Amber Hoberg: Say that 10 times fast.
Dr Andrew Cutler: Say it 10 times fast. So what we think is happening here is that we are interfering with or influencing a descending glutamate pathway. So, there are pyramidal glutamate neurons that start in the prefrontal cortex and project down into the midbrain, specifically where the dopamine cell bodies live. And so dopamine, being the excitatory neurotransmitter, think of it like the gas pedal, if there's too much glutamate activity, that's going to overdrive dopamine activity, especially into that associative striatum, when we think that that's the problem with positive symptoms. Okay, so if this glutamate NMDA receptor isn't working properly, maybe we can figure out ways to help it to work properly. First, we need to understand this NMDA receptor. There are many glutamate receptors. There are a couple of them that are ion channel receptors, and some of them are metabotropic, classic kinds of second messenger receptors.
The relevant glutamate ion channel receptors are NMDA and AMPA. But let's focus on NMDA. Notice this is an ion channel, and a couple of things, actually, three things have to happen to activate this. When you activate this receptor, the channel opens, and we see ions flowing through sodium and calcium. But what's preventing that from happening is there is a magnesium plug sitting in that channel. So the first thing you have to do is remove the magnesium plug. Next, you have glutamate binding to its receptor-binding site on the NR2 subunit. And you can see those are purple triangles. But also at the same time, to fully activate this receptor, you need something else to bind. You need what's called a co-agonist. In this case, it's glycine. So, you remove the magnesium plug, glutamate binds, then glycine binds, and notice they're on two different subunits of the NMDA receptor.

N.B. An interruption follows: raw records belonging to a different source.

(** * The streaming adapter of utils/server/index.ts

    A shallow embedding of [OpenAIStream]: the request it builds, its
    check of the response status, and the [ReadableStream] it returns,
    whose [start] function turns server-sent events into encoded text
    chunks.

    JavaScript strings are sequences of UTF-16 code units, property reads
    on [undefined] or [null] throw, [TextEncoder] replaces unpaired
    surrogates, and a stream controller queues chunks until the reader takes
    them: all of this is written out, since the adapter's behaviour depends
    on it. *)

From Stdlib.Strings Require Import Ascii String Byte.
From Stdlib Require Import List NArith ZArith Bool Lia.
From Stdlib Require Import DecimalString.
Import ListNotations.

Set Implicit Arguments.
Set Warnings "-register-all".

(** ** JavaScript strings *)

(** A string is its sequence of UTF-16 code units. *)
Definition jsstring := list N.

(** The string of an ASCII literal of the source. *)
Definition js (s : string) : jsstring :=
  map N_of_ascii (list_ascii_of_string s).

(** A literal that holds double quotes, each written as a backtick (the
    texts written this way hold no backtick of their own). *)
Definition jsq (s : string) : jsstring :=
  map (fun c => if Ascii.eqb c "`" then 34%N else N_of_ascii c)
      (list_ascii_of_string s).

Fixpoint str_eqb (a b : jsstring) : bool :=
  match a, b with
  | [], [] => true
  | x :: a', y :: b' => N.eqb x y && str_eqb a' b'
  | _, _ => false
  end.

(** Decimal text of an array index or a length. *)
Definition decimal (n : nat) : jsstring :=
  js (NilEmpty.string_of_uint (Nat.to_uint n)).

(** ** JavaScript values

    The values [JSON.parse] can return, and [undefined].  A Number is kept as
    the text [Number.prototype.toString] gives for it, which determines it up
    to the sign of zero; the adapter only tests numbers for truth and prints
    them. *)

Definition number := jsstring.

Inductive value : Type :=
| VUndefined
| VNull
| VBool (b : bool)
| VNumber (n : number)
| VString (s : jsstring)
| VArray (items : list value)
| VObject (props : list (jsstring * value)).

Definition props := list (jsstring * value).

(** [v == null], true of [null] and [undefined] alike. *)
Definition nullish (v : value) : bool :=
  match v with
  | VUndefined | VNull => true
  | _ => false
  end.

(** ToBoolean, as [if (v)], [v && w], [v || w] and [v ? a : b] apply it. *)
Definition ToBoolean (v : value) : bool :=
  match v with
  | VUndefined | VNull => false
  | VBool b => b
  | VNumber n => negb (str_eqb n (js "0") || str_eqb n (js "NaN"))
  | VString s => match s with [] => false | _ => true end
  | VArray _ | VObject _ => true
  end.

Definition js_and (a b : value) : value := if ToBoolean a then b else a.
Definition js_or (a b : value) : value := if ToBoolean a then a else b.

(** The text ToString gives for a value when the conversion returns.  An
    array prints its elements separated by commas, [null] and [undefined]
    elements as nothing.  The conversion of an object with a toString member
    of its own does not return: see [converts] and [ToStringOrThrow] below,
    through which a template literal, [new Error(message)] and
    [TextEncoder.encode] convert a value that may be one. *)
Fixpoint ToString (v : value) : jsstring :=
  match v with
  | VUndefined => js "undefined"
  | VNull => js "null"
  | VBool true => js "true"
  | VBool false => js "false"
  | VNumber n => n
  | VString s => s
  | VArray items =>
      let element x := if nullish x then [] else ToString x in
      (fix join (l : list value) : jsstring :=
         match l with
         | [] => []
         | [x] => element x
         | x :: rest => element x ++ js "," ++ join rest
         end) items
  | VObject _ => js "[object Object]"
  end.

And that opens the channel. You get a burst of glutamate and we think then good things happen within the cell. There's many lines of evidence that this receptor’s involved with the pathophysiology of schizophrenia. And, in particular, we have animal models showing that hypofunction of that receptor, again on a glutamate interneuron, underlies the pathophysiology, both positive, negative, and cognitive impairment in schizophrenia.
Amber Hoberg: Thank you so much for joining and watching today.